To all future readers and concerned users:

First of all, no this isn't a contest question. As some have pointed out, that this question is rather simple for a contest. In addition, I don't know of any contests that allow you to access the Internet during it, not to mention the fact they are also written in spans of a few hours.

My solution:

It is similar to that of @Bill but mine is probably not as elegant. I also don't think this solution explicitly uses pigeon hole.

Recognize that 2018 = 2 * 1009 which are also relatively coprime. 1009 is also prime as it is not divisible by any numbers between 1 and its square root.

By FLT (Fermat's Little Theorem) 10^1008 = 1 (mod 1009) -> 10^1008 -1 = 0 (mod 1009)

In addition multiplication does not break congruence so:

10^n(10^1008-1) = 0 (mod 1009) for some n in N.

Now this part is hand-wavy...

Since n is in N we can say the result of 10^n(10^1008-1) is a long string 9's followed by at LEAST ONE zero.

By definition of modulus, we can say 1009 also divides this string of 9's followed by at LEAST ONE zero. Since it ends in zero, it is also divisible by 2. Since 2 and 1009 are coprime, it is also divisible by 2018.

For additional context: This question does not require pigeonhole, the only requirement was to have a decently strong proof.

Note: Sorry I was not clearer earlier this wasn't a contest question. I solved the question a few hours after I posted it and forgot to address some concerns about possible ethical issues.

Answer 1

Hint $\bmod 2018\!:\,\ 10^{k+n}\equiv 10^n\ $ by pigeonhole, $ $ so $\,2018\mid (10^k-1)10^n = \color{#c00}9\cdot 11\cdots 100\cdots 0.\,$ But $\,\gcd(2018,9) = \gcd(2\!+\!0\!+\!1\!+\!8,9)=\gcd(11,9)=1\ $ therefore $\,2018\mid \color{#c00}9m\,\Rightarrow\, 2018\mid m$

Answer 2

Every positive integer $M$ may be written as $M =m2^a5^b$ wher $\gcd(m,10) = 1$.

So by Eulers theorem there exist an $n=\phi(m)$ so that $10^n \equiv 1 \pmod m$. So $m|10^n - 1$.
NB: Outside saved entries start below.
Example heap_client_safe_witness : exists c, reachable c /\ c_live c = [(28, 20)] /\ NoDup (c_live c).*1.
Proof.
  exists (client_after [Malloc 10; Malloc 20; Free 8]). split; [|split; [vm_compute; reflexivity|]].
  2: apply heap_client_safe.
  all: apply (reach_step (client_after [Malloc 10; Malloc 20]) (Free 8)); [|cbn; vm_compute; right; left|vm_compute; reflexivity].
  all: apply (reach_step (client_after [Malloc 10]) (Malloc 20)); [|vm_compute; intuition discriminate|vm_compute; reflexivity].
  all: apply (reach_step (client_after []) (Malloc 10)); [|vm_compute; intuition discriminate|vm_compute; reflexivity].
  all: apply (reach_init blank); vm_compute; reflexivity.
Defined.

(** ** The operations *)
Section operations.
Context {MEMO : MemOpts} {MO : MemOptsOk}.

(** C38: mem_malloc is first fit: it takes the first free block that holds the
    rounded size, splits off what is left over when that can hold a block of
    its own, and returns the address behind the header; it fails, changing
    nothing, exactly when no free block is large enough.  The heap stays well
    formed: the blocks tile the array, no two free ones are adjacent, [lfree]
    is the first free one; the data of used blocks does not change and no
    assertion fails. *)
Theorem mem_malloc_first_fit s bs size :
  heap_is s bs -> is_u16 size -> size <> 0 ->
  match first_fit (round_size size) bs with
  | None => mem_malloc size s = Done (None, s)
  | Some (xs, sz, ys) => exists s',
      bs = xs ++ (sz, false) :: ys
      /\ mem_malloc size s = Done (Some (total xs + SIZEOF_STRUCT_MEM), s')
      /\ heap_is s' (xs ++ cut (round_size size) sz ++ ys) /\ data_kept bs s s'
  end.
Proof. apply mem_malloc_run. Qed.

(** C39: mem_free of an address that mem_malloc returned: the block becomes
    free and is merged with the block behind it and the one before it when they
    are free, so that again no two free blocks are adjacent.  [lfree] is the
    lowest free block again, the data of the used blocks that remain does not
    change, and no assertion fails. *)
Theorem mem_free_coalesces s xs sz ys :
  heap_is s (xs ++ (sz, true) :: ys) ->
  exists s', mem_free (Some (total xs + SIZEOF_STRUCT_MEM)) s = Done (tt, s')
    /\ heap_is s' (released xs sz ys) /\ data_kept (released xs sz ys) s s'.
Proof. apply mem_free_run. Qed.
It's well known and easiliy verified that $\frac{10^n -1}9 = \underbrace{111...1}_n$ (just multiply both sides by $9$).

So if $\gcd(m,9) = 1$ then $m|\frac{10^n-1}9=\underbrace{111...1}_n$ And so $M=m2^a5^b|\underbrace{111...1}_n*2^a5^b$ and for $k = \max (a,b)$ then $\underbrace{111...1}_n*2^a5^b|\underbrace{111...1}_n*10^k = \underbrace{111...1}_n\underbrace{000...0}_k$.

And as $2018 = 1009*2$ and $1009$ is relatively prime to $9$. (Actually $1009$ is prime.) We have $2018|\underbrace{111....1}_{\phi(1009) = 1008\text{ times}}0$. (Note: $1008$ might not be the least number of $1$ but it is a sufficient number of $1$. It's possible, extremely likely in fact, that there are $n|1008$ so that $10^n \equiv 1 \pmod {1009}$.)

...

Postscript: If $\gcd(m,9)\ne 1$, we can rewrite $m$ ad $m= m'*3^c$

And $3^c|10000....1000....10000.... 1$ for $3^c$ number of $1$s with $n= \phi(m')$ zeros between then as $m'|11111....1$ the $3^cm'|1000....1000...1*11111111....11=11111111......1111$ and $M|1111.....1000000.....0$.

So this will be true of all numbers.

Answer 3

By pigeonhole principle, among the numbers 1, 11, 111, 1111, ... on up to 2019 ones in a row, there must be at least two who share the same remainder modulo 2018.

Their difference then must be a multiple of 2018 and their difference is of the desired form consisting of a nonempty string of ones followed by zeroes.